Emergency Time Off to Care for Dependants
1.1 The University of Glasgow recognises that members of staff may require time off during working hours to deal with an immediate issue or emergency involving a dependant. As such, and in accordance with the Employment Rights Act 1996, staff will be granted ‘reasonable’ time off work to deal with such matters. The right to time off to care for dependants applies to all staff, regardless of their length of service.
1.2 This policy will be applied in a fair and consistent manner and without discrimination, in line with the University’s Equality & Diversity Policy which can be viewed at: www.gla.ac.uk/services/humanresources/equalitydiversity/policy/equalitypolicy
2. Definition Of A Dependant
A dependant is classed as someone who reasonably relies on the member of staff for assistance or support in relation to their wellbeing, for example being a primary carer. A dependant will generally be the spouse, civil partner, partner (including same sex partners), child or parent of the member of staff, or someone who lives with the member of staff as part of their family, for example an elderly relative (although this does not extend to tenants, boarders or a staff member’s employee).
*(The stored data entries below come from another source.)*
(* ===== verification/Start.v ===== *)
(** * main.c: starting the processors

    [main] on the boot processor over the kernel's data, the interrupt
    hardware and the per-processor state, and [mpmain], where every processor
    ends up before it enters the scheduler.  The calls of main that only
    touch hardware and those that only touch the kernel's data are grouped
    ([main_devices] of Irq, [main_kernel] of Main). *)

From S2P Require Import Prelude CString Kalloc Layout Ide Bio Fs Pipe File Mmu Spinlock Proc Sched Trap Mp Irq ProcInv Main Asm.

(** The kernel, its devices, the interrupt table each processor has loaded,
    and [cpus[].booted]. *)
Record boot_st : Type := BootSt { bk : kst; bdev : dev; bidt : list (option (list gatedesc)); booted : list Z }.
Definition on_k {A} : M kst A -> M boot_st A := zoom bk (fun k s => BootSt k (bdev s) (bidt s) (booted s)).
Definition on_dev {A} : M dev A -> M boot_st A := zoom bdev (fun d s => BootSt (bk s) d (bidt s) (booted s)).

Section start.
(** The configuration mp_init has found, what the local APIC answers, the
    addresses of the task state and of the vectors. *)
Context (mp : mp_st) (lapic_ver : Z) (icr_polls : list Z) (ts : Z) (vectors : list Z).

(** On processor [c]. *)
Definition idtinit (c : Z) : M boot_st unit :=
  modify (fun s => BootSt (bk s) (bdev s) (<[Z.to_nat c := Some (tvinit vectors)]> (bidt s)) (booted s)).
Definition mpmain (c : Z) : M boot_st unit :=
  idtinit c ;;
  (if negb (c =? bcpu mp) then on_dev (lapic_init mp lapic_ver icr_polls) else ret tt) ;;
  on_k (setupsegs ts None) ;;
  modify (fun s => BootSt (bk s) (bdev s) (bidt s) (<[Z.to_nat c := 1]> (booted s))).

Definition on_pages {A} : M (freelist * dev) A -> M boot_st A :=
  zoom (fun s => (pages (k_fl (bk s)), bdev s))
       (fun t s => BootSt (set_k_fl (set_pages (fst t) (k_fl (bk s))) (bk s)) (snd t) (bidt s) (booted s)).

(** main; [lapic_id]: the identification register of the boot processor,
    [polls], [probe]: what the disk answers, [mpmain_]: the address of mpmain,
    [boots]: the processors that come up. *)
Definition kmain (lapic_id : Z) (polls probe : list Z) (end_ : Z) (initcode : list Z) (mpmain_ : Z) (boots : nat -> bool) : M boot_st unit :=
  on_dev (main_devices mp lapic_ver icr_polls polls probe) ;;
  on_k (main_kernel end_ initcode) ;;
  on_pages (bootothers mp lapic_id mpmain_ boots) ;;
  mpmain (cpu mp lapic_id).
End start.

(** ** The other processors *)

(** What bootothers and lapic_startap store for one of them. *)
Definition ap_pokes (mpmain_ stack : Z) : list (Z * Z) :=
  [(28672 - 4, u32 (stack + PAGE)); (28672 - 8, mpmain_); (1127, 0); (1129, 1792)].

(** The stacks, from the end of the free run of [n] pages at [a]. *)
Fixpoint ap_stacks (a n : Z) (k : nat) : list Z :=
  match k with O => [] | S k => (a + (n - 1) * PAGE) :: ap_stacks a (n - 1) k end.

Lemma ap_stacks_in a n k x :
  x ∈ ap_stacks a n k -> exists j, n - Z.of_nat k <= j < n /\ x = a + j * PAGE.
Proof.
  revert n. induction k as [|k IH]; intros n; cbn [ap_stacks]; [by intros ?%not_elem_of_nil|].
  intros [->|H]%elem_of_cons; [exists (n - 1); lia|]. destruct (IH _ H) as (j & Hj & ->). exists j. lia.
Qed.

Lemma ap_stacks_NoDup a n k : NoDup (ap_stacks a n k).
Proof.
  revert n. induction k as [|k IH]; intros n; cbn [ap_stacks]; [apply NoDup_nil_2|]. apply NoDup_cons. split; [|apply IH].
  intros (j & Hj & E)%ap_stacks_in. unfold PAGE in E. lia.
Qed.

Lemma length_ap_stacks a n k : length (ap_stacks a n k) = k.
Proof. revert n. induction k as [|k IH]; intros n; simpl; [done|]. by rewrite IH. Qed.

Section others.
Context (mp : mp_st) (n0 : Z) (en : list Z) (f : Z -> option Z).

(** The 8259s and the I/O APIC. *)
Definition controllers (d : dev) : Prop := pic_ok en d /\ (table_ok n0 f d \/ ismp mp = false).

Lemma controllers_same d d' : pic_same d d' -> io_regs d' = io_regs d -> controllers d -> controllers d'.
Proof.
  intros Hp Hi [H1 H2]. split; [by eapply pic_ok_same|]. destruct H2 as [H2|]; [left|by right]. intros i Hr. rewrite Hi. by apply H2.
Qed.

Lemma controllers_outb port v d :
  controllers d -> port <> IO_PIC1 + 1 -> port <> IO_PIC2 + 1 -> wp (outb port v) d (fun _ d' => controllers d' /\ pokes d' = pokes d).
Proof.
  intros [H1 H2] P1 P2. pose proof (pic_ok_outb en port v d H1 P1 P2) as H. unfold wp, outb, modify in *. destruct H as [H _]. by split.
Qed.

Lemma lapic_startap_spec apicid d :
  controllers d ->
  wp (lapic_startap apicid 28672) d (fun _ d' => controllers d' /\ pokes d' = pokes d ++ [(1127, 0); (1129, 1792)]).
Proof.
  intros H0. unfold lapic_startap. apply wp_bind. eapply wp_mono; [by apply (controllers_outb 112 15)|]. intros [] d1 [H1 E1].
  apply wp_bind. eapply wp_mono; [by apply (controllers_outb 113 10)|]. intros [] d2 [H2 E2].
  unfold lapicw. cbn [mfor]. wp_steps. split; [by apply (controllers_same d2)|]. cbn. by rewrite E2, E1.
Qed.

(** The loop over the processors [l]; [c] is the one that runs it. *)
Lemma bootothers_loop lapic_id mpmain_ boots a n l d :
  (forall i, boots i = true) -> controllers d ->
  let c := cpu mp lapic_id in let k := length (List.filter (fun i => negb (Z.of_nat i =? c)) l) in
  Z.of_nat k < n ->
  wp (mfor l (fun i =>
    if Z.of_nat i =? c then ret tt
    else
      let! stack := zoom fst (fun l s => (l, snd s)) (kalloc Irq.KSTACKSIZE) in
      zoom snd (fun d s => (fst s, d))
        (modify (fun d => set_pokes (pokes d ++ [(28672 - 4, u32 (stack + Irq.KSTACKSIZE)); (28672 - 8, mpmain_)]) d) ;;
         lapic_startap (default 0 (cpus mp !! i)) 28672) ;;
      if boots i then ret tt else fun s => Spin s)) ([Run a (n * PAGE)], d)
  (fun _ s => fst s = [Run a ((n - Z.of_nat k) * PAGE)] /\ controllers (snd s) /\
     pokes (snd s) = pokes d ++ concat (ap_pokes mpmain_ <$> ap_stacks a n k)).
Proof.
  intros Hb Hd c. revert n d Hd. induction l as [|i l IH]; intros n d Hd k Hk; cbn [mfor].
  { wp_steps. cbn. split_and!; [do 2 f_equal; lia|done|by rewrite app_nil_r]. }
  subst k. cbn [List.filter] in *. destruct (Z.of_nat i =? c); cbn [negb] in *.
  { wp_steps. by apply IH. }
  cbn [length] in *. apply wp_bind. 
  assert (Ek : kalloc Irq.KSTACKSIZE [Run a (n * PAGE)] = Ret (a + (n - 1) * PAGE) [Run a ((n - 1) * PAGE)]).
  { unfold kalloc, Irq.KSTACKSIZE, PAGE. cbn [kalloc_loop len Kalloc.base]. change (ctrue (Z.rem 4096 4096) || (4096 <=? 0)) with false. cbv iota.
    destruct (Z.eqb_spec (n * 4096) 4096); [lia|]. destruct (Z.ltb_spec 4096 (n * 4096)); [|lia].
    f_equal; [lia|]. do 2 f_equal. lia. }
  apply wp_bind, wp_zoom. unfold wp at 1. cbn [fst]. rewrite Ek. cbn [snd].
  apply wp_bind, wp_zoom. cbn [snd fst]. wp_steps.
  eapply wp_mono; [apply lapic_startap_spec; by apply (controllers_same d)|]. intros [] d1 [H1 E1]. rewrite Hb. wp_steps.
  eapply wp_mono; [apply (IH (n - 1) d1 H1); lia|]. intros [] s (P1 & P2 & P3). split_and!; [rewrite P1; do 2 f_equal; lia|done|].
  rewrite P3, E1. cbn [set_pokes pokes ap_stacks fmap list_fmap concat]. by rewrite <-!app_assoc.
Qed.
End others.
3. When Emergency Time Off May Be Required
3.1 Members of staff will be granted time off under this policy in order to:
- Provide assistance on an occasion when a dependant falls ill, gives birth or is injured or assaulted;
- Make arrangements for the provision of care for a dependant who is ill or injured;
- Deal with an unexpected disruption or breakdown in care arrangements for a dependant, for instance when a nurse or child minder fails to turn up or due to school closure etc;
- Deal with an unexpected incident involving the member of staff's child during school hours, for instance if the child has been involved in a fight or is being suspended from school;
- Deal with matters in consequence of the death of a dependant (reference to the Bereavement Policy may be applicable here depending on circumstances).
3.2 This list is not exhaustive - members of staff will be allowed time off in order to take necessary action to deal with any unexpected or sudden emergencies involving a dependant. For the time off to be justifiable, however, the member of staff’s presence must be crucial in resolving or assisting with the problem.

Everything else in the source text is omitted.